* **Assignment**: Word for word, restate the lines from the start of the data down to the line with "answer to the", both included.

* **Stored records**:
(** *** sync_close *)

(** What one run of [sync_close] did: how many times it called
    [::close], and whether it reached [LOG_ERROR]. *)
Record close_run : Type := mk_close_run { calls : nat; logged : bool }.

(** The do-while loop of [sync_close].  [close n] is the kernel's
    answer to the [n]-th call of [::close(fd)] (counted from 0), [n]
    the number of calls made so far, [cnt] the counter, which is a
    natural number at every test [cnt--]. *)
Fixpoint sync_close_loop (close : nat -> sys_ret) (n : nat) (cnt : nat)
    : close_run :=
  let r := ret (close n) in
  if r =? 0 then mk_close_run (S n) false
  else if r =? EINTR then
    match cnt with
    | S cnt' => sync_close_loop close (S n) cnt'
    | O => mk_close_run (S n) true
    end
  else mk_close_run (S n) true.

Definition sync_close (close : nat -> sys_ret) : close_run :=
  sync_close_loop close 0 3.

(** *** Synchronous calls that answer [Result<void>] *)

Inductive SHUTDOWN_OPTION : Type := READ | WRITE | READ_WRITE.

Definition SHUTDOWN_OPTION_int (how : SHUTDOWN_OPTION) : Z :=
  match how with READ => 0 | WRITE => 1 | READ_WRITE => 2 end.

(** [shutdown] has a [return] statement on the failure branch only.
    [None]: control reached the closing brace of the function and no
    value was returned. *)
Definition shutdown (shutdown_sys : Z -> Z -> sys_ret) (self : t)
    (how : SHUTDOWN_OPTION) : option (Result unit) :=
  let k := shutdown_sys (fd_ self) (SHUTDOWN_OPTION_int how) in
  if ret k =? -1 then Some (Err (make_sys_error (errno k)))
  else None.

Definition listen (listen_sys : Z -> Z -> sys_ret) (self : t) (n : Z)
    : option (Result unit) :=
  let k := listen_sys (fd_ self) n in
  if ret k =? -1 then Some (Err (make_sys_error (errno k)))
  else Some (Ok tt).

Definition bind {Addr : Type} `{is_socket_address Addr}
    (bind_sys : Z -> sockaddr -> sys_ret) (self : t) (addr : Addr)
    : option (Result unit) :=
  let k := bind_sys (fd_ self) (Addr_sockaddr addr) in
  if ret k =? -1 then Some (Err (make_sys_error (errno k)))
  else Some (Ok tt).

(** *** Addresses *)

(** [struct sockaddr_storage addr{}; socklen_t len;] then
    [::getsockname] writes into the storage. *)
Definition local_addr {Addr : Type} `{is_socket_address Addr}
    (getsockname : Z -> cell -> name_reply) (self : t)
    : local_addr_run Addr :=
  let len := Indeterminate in
  let k := getsockname (fd_ self) len in
  if ret (name_ret k) =? -1
  then mk_local_addr_run len (len_after len k)
         (Err (make_sys_error (errno (name_ret k))))
  else mk_local_addr_run len (len_after len k)
         (Ok (Addr_from (name_sockaddr k) (name_len k))).

(** *** Options *)

Definition get_sock_opt (getsockopt : Z -> Z -> Z -> opt_reply)
    (self : t) (level optname : Z) (optval : Z) : Result unit * Z :=
  let k := getsockopt (fd_ self) level optname in
  if ret (opt_ret k) =? -1
  then (Err (make_sys_error (errno (opt_ret k))), optval)
  else (Ok tt, opt_val k).

Section Getters.
Variable getsockopt : Z -> Z -> Z -> opt_reply.

Definition reuseaddr (self : t) : Result bool :=
  let optval := 0 in
  match get_sock_opt getsockopt self SOL_SOCKET SO_REUSEADDR optval with
  | (Ok _, optval) => Ok (optval =? 1)
  | (Err e, _) => Err e
  end.

Definition reuseport (self : t) : Result bool :=
  let optval := 0 in
  match get_sock_opt getsockopt self SOL_SOCKET SO_REUSEPORT optval with
  | (Ok _, optval) => Ok (optval =? 1)
  | (Err e, _) => Err e
  end.

Definition broadcast (self : t) : Result bool :=
  let optval := 0 in
  match get_sock_opt getsockopt self SOL_SOCKET SO_BROADCAST optval with
  | (Ok _, optval) => Ok (optval =? 1)
  | (Err e, _) => Err e
  end.

Definition keepalive (self : t) : Result bool :=
  let optval := 0 in
  match get_sock_opt getsockopt self SOL_SOCKET SO_KEEPALIVE optval with
  | (Ok _, optval) => Ok (optval =? 1)
  | (Err e, _) => Err e
  end.
End Getters.

(** *** write_all *)

Definition size_bytes (buf : list Byte.byte) : Z := Z.of_nat (length buf).

(** The loop of [write_all].  [write n off len] is what the [n]-th
    [co_await this->write(buf.data() + off, len)] yields.  The loop
    has no bound of its own; [fuel] bounds the number of iterations
    the model follows, and [None] says the loop was still running
    when the fuel ran out. *)
Fixpoint write_all_loop (fuel : nat) (write : nat -> Z -> Z -> Result Z)
    (n : nat) (has_written_bytes remaining_bytes : Z)
    : option (Result unit) :=
  if 0 <? remaining_bytes then
    match fuel with
    | O => None
    | S fuel' =>
        match write n has_written_bytes remaining_bytes with
        | Err e => Some (Err e)
        | Ok v =>
            write_all_loop fuel' write (S n)
              (size_wrap (has_written_bytes + v))
              (size_wrap (remaining_bytes - v))
        end
    end
  else Some (Ok tt).

Definition write_all (fuel : nat) (write : nat -> Z -> Z -> Result Z)
    (buf : list Byte.byte) : option (Result unit) :=
  write_all_loop fuel write 0 0 (size_bytes buf).

(** *** Ownership of the descriptor *)

(** The [Socket] objects alive in a program, by identity, and the
    descriptors handed so far to a close ([sync_close] or the
    asynchronous [async::close]), oldest first. *)
Record world : Type := mk_world {
  objs : gmap nat t;
  closed : list Z
}.

Inductive action : Type :=
| Close (o : nat)                 (* co_await o.close() *)
| MoveCtor (new other : nat)      (* Socket new{std::move(other)} *)
| MoveAssign (self other : nat)   (* self = std::move(other) *)
| Destroy (o : nat).              (* o.~Socket() *)

(** [if (fd_ >= 0) { sync_close(fd_); }] *)
Definition close_if_open (self : t) (closed : list Z) : list Z :=
  if 0 <=? fd_ self then closed ++ [fd_ self] else closed.

(** Each member function below answers [None] when the program is
    ill-formed: it uses an object that is not alive, or constructs
    one where an object is alive. *)

(** [~Socket()] *)
Definition dtor (o : nat) (w : world) : option world :=
  match objs w !! o with
  | Some self =>
      Some (mk_world (delete o (objs w)) (close_if_open self (closed w)))
  | None => None
  end.

(** [Socket(Socket &&other)] *)
Definition move_ctor (new other : nat) (w : world) : option world :=
  match objs w !! new, objs w !! other with
  | None, Some src =>
      Some (mk_world
              (<[other := mk (-1)]> (<[new := mk (fd_ src)]> (objs w)))
              (closed w))
  | _, _ => None
  end.

(** [operator=(Socket &&other)]; [self] and [other] may be one object. *)
Definition move_assign (self other : nat) (w : world) : option world :=
  match objs w !! self, objs w !! other with
  | Some dst, Some src =>
      Some (mk_world
              (<[other := mk (-1)]> (<[self := mk (fd_ src)]> (objs w)))
              (close_if_open dst (closed w)))
  | _, _ => None
  end.

(** [close()], awaited: [fd_] is set to -1 and the old value is
    handed to [async::close]. *)
Definition close (o : nat) (w : world) : option world :=
  match objs w !! o with
  | Some self =>
      let fd := fd_ self in
      Some (mk_world (<[o := mk (-1)]> (objs w)) (closed w ++ [fd]))
  | None => None
  end.

Definition step (w : world) (a : action) : option world :=
  match a with
  | Close o => close o w
  | MoveCtor new other => move_ctor new other w
  | MoveAssign self other => move_assign self other w
  | Destroy o => dtor o w
  end.

Fixpoint run (w : world) (prog : list action) : option world :=
  match prog with
  | [] => Some w
  | a :: prog' =>
      match step w a with
      | Some w' => run w' prog'
      | None => None
      end
  end.

(** *** Setters *)

Section Setters.
Context {K : Type}.
Variable setsockopt : K -> Z -> Z -> Z -> list Z -> Z -> sys_ret * K.

Definition set_sock_opt (k : K) (self : t) (level optname : Z)
    (optval : list Z) (optlen : Z) : Result unit * K :=
  let '(r, k') := setsockopt k (fd_ self) level optname optval optlen in
  if ret r =? -1 then (Err (make_sys_error (errno r)), k')
  else (Ok tt, k').

Definition set_reuseaddr (k : K) (self : t) (on : bool) : Result unit * K :=
  let optval := if on then 1 else 0 in
  set_sock_opt k self SOL_SOCKET SO_REUSEADDR [optval] 4.

Definition set_reuseport (k : K) (self : t) (on : bool) : Result unit * K :=
  let optval := if on then 1 else 0 in
  set_sock_opt k self SOL_SOCKET SO_REUSEPORT [optval] 4.

Definition set_broadcast (k : K) (self : t) (on : bool) : Result unit * K :=
  let optval := if on then 1 else 0 in
  set_sock_opt k self SOL_SOCKET SO_BROADCAST [optval] 4.

Definition set_keepalive (k : K) (self : t) (on : bool) : Result unit * K :=
  let optval := if on then 1 else 0 in
  set_sock_opt k self SOL_SOCKET SO_KEEPALIVE [optval] 4.

Definition set_linger (k : K) (self : t) (duration : option Z)
    : Result unit * K :=
  let lin := (0, 0) in
  let lin :=
    match duration with
    | Some d => (1, int_wrap d)
    | None => lin
    end in
  set_sock_opt k self SOL_SOCKET SO_LINGER [fst lin; snd lin] 8.
End Setters.

Definition linger (getsockopt_linger : Z -> Z -> Z -> linger_reply)
    (self : t) : Result (option Z) :=
  let k := getsockopt_linger (fd_ self) SOL_SOCKET SO_LINGER in
  if ret (linger_ret k) =? -1
  then Err (make_sys_error (errno (linger_ret k)))
  else if l_onoff k =? 0 then Ok None
  else Ok (Some (l_linger k)).

(** *** File status flags *)

Section Fcntl.
Context {K : Type}.
(** [::fcntl(fd, F_GETFL, 0)] and [::fcntl(fd, F_SETFL, flags)]. *)
Variable fcntl_getfl : K -> Z -> sys_ret.
Variable fcntl_setfl : K -> Z -> Z -> sys_ret * K.

Definition set_nodelay (k : K) (self : t) (on : bool) : Result unit * K :=
  let flags := ret (fcntl_getfl k (fd_ self)) in
  let flags :=
    if on then Z.lor flags O_NDELAY
    else Z.land flags (Z.lnot O_NDELAY) in
  let '(r, k') := fcntl_setfl k (fd_ self) flags in
  if ret r =? -1 then (Err (make_sys_error (errno r)), k')
  else (Ok tt, k').

(** [return flags & O_NDELAY;] converts the [int] to [bool]. *)
Definition nodelay (k : K) (self : t) : Result bool :=
  let r := fcntl_getfl k (fd_ self) in
  let flags := ret r in
  if flags =? -1 then Err (make_sys_error (errno r))
  else Ok (negb (Z.land flags O_NDELAY =? 0)).

Definition set_nonblocking (k : K) (self : t) (status : bool)
    : Result unit * K :=
  let flags := ret (fcntl_getfl k (fd_ self)) in
  let flags :=
    if status then Z.lor flags O_NONBLOCK
    else Z.land flags (Z.lnot O_NONBLOCK) in
  let '(r, k') := fcntl_setfl k (fd_ self) flags in
  if ret r =? -1 then (Err (make_sys_error (errno r)), k')
  else (Ok tt, k').

Definition nonblocking (k : K) (self : t) : Result bool :=
  let r := fcntl_getfl k (fd_ self) in
  let flags := ret r in
  if flags =? -1 then Err (make_sys_error (errno r))
  else Ok (negb (Z.land flags O_NONBLOCK =? 0)).
End Fcntl.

* **Reply**:
(** *** sync_close *)

(** What one run of [sync_close] did: how many times it called
    [::close], and whether it reached [LOG_ERROR]. *)
Record close_run : Type := mk_close_run { calls : nat; logged : bool }.

(** The do-while loop of [sync_close].  [close n] is the kernel's
    answer to the [n]-th call of [::close(fd)] (counted from 0), [n]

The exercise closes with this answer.